Task objective:
In the entries below, the line with "[|destruct (string_dec (rank" marks the start. Return it and every following line exactly, ending with the last.

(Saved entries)
(** C7. In the profile step a submission moves to the loading step only
    when name, rank and vessel are all non-empty (clearing the error
    message); with any of them empty the only change is the validation
    message, and the step stays the profile step. *)
Theorem handleProfileSubmit_validates (s : Session) :
  step s = StepProfile ->
  (name (profile s) <> "" /\ rank (profile s) <> "" /\ vessel (profile s) <> "" ->
   dispatch EvSubmit s = Some (setStep StepLoading (setError None s)))
  /\ (name (profile s) = "" \/ rank (profile s) = "" \/ vessel (profile s) = "" ->
      dispatch EvSubmit s
      = Some (setError (Some "Please fill in all fields.") s)
      /\ step (setError (Some "Please fill in all fields.") s) = StepProfile)
  /\ (forall s', dispatch EvSubmit s = Some s' ->
      (step s' = StepLoading <->
       name (profile s) <> "" /\ rank (profile s) <> "" /\ vessel (profile s) <> "")).
Proof.
  intros Hstep.
  assert (Hd : dispatch EvSubmit s = Some (timerEffect (handleProfileSubmit s))).
  { unfold dispatch, handler, render. rewrite Hstep. reflexivity. }
  assert (Hvalid : name (profile s) <> "" /\ rank (profile s) <> ""
                   /\ vessel (profile s) <> "" ->
                   handleProfileSubmit s = setStep StepLoading (setError None s)).
  { intros (Hn & Hr & Hv). unfold handleProfileSubmit.
    apply falsy_false in Hn, Hr, Hv. rewrite Hn, Hr, Hv. reflexivity. }
  assert (Hinvalid : name (profile s) = "" \/ rank (profile s) = ""
                     \/ vessel (profile s) = "" ->
                     handleProfileSubmit s
                     = setError (Some "Please fill in all fields.") s).
  { intros H. unfold handleProfileSubmit.
    destruct H as [H|[H|H]]; apply falsy_spec in H; rewrite H;
      rewrite ?orb_true_r; reflexivity. }
  split; [|split].
  - intros H. rewrite Hd, (Hvalid H). reflexivity.
  - intros H. rewrite Hd, (Hinvalid H). split; [|exact Hstep].
    rewrite timerEffect_inert; [reflexivity|].
    cbn [step setError]. rewrite Hstep. discriminate.
  - intros s' Hs'. rewrite Hd in Hs'. injection Hs' as <-.
    destruct (string_dec (name (profile s)) "") as [Hn|Hn];
      [|destruct (string_dec (rank (profile s)) "") as [Hr|Hr];
        [|destruct (string_dec (vessel (profile s)) "") as [Hv|Hv]]].
    4: { rewrite Hvalid by auto. split; [auto|]. reflexivity. }
    all: rewrite Hinvalid by auto;
      rewrite timerEffect_inert
        by (cbn [step setError]; rewrite Hstep; discriminate);
      cbn [step setError]; rewrite Hstep;
      split; [discriminate|]; intros (? & ? & ?); contradiction.
Qed.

Written response:
      [|destruct (string_dec (rank (profile s)) "") as [Hr|Hr];
        [|destruct (string_dec (vessel (profile s)) "") as [Hv|Hv]]].
    4: { rewrite Hvalid by auto. split; [auto|]. reflexivity. }
    all: rewrite Hinvalid by auto;
      rewrite timerEffect_inert
        by (cbn [step setError]; rewrite Hstep; discriminate);
      cbn [step setError]; rewrite Hstep;
      split; [discriminate|]; intros (? & ? & ?); contradiction.
Qed.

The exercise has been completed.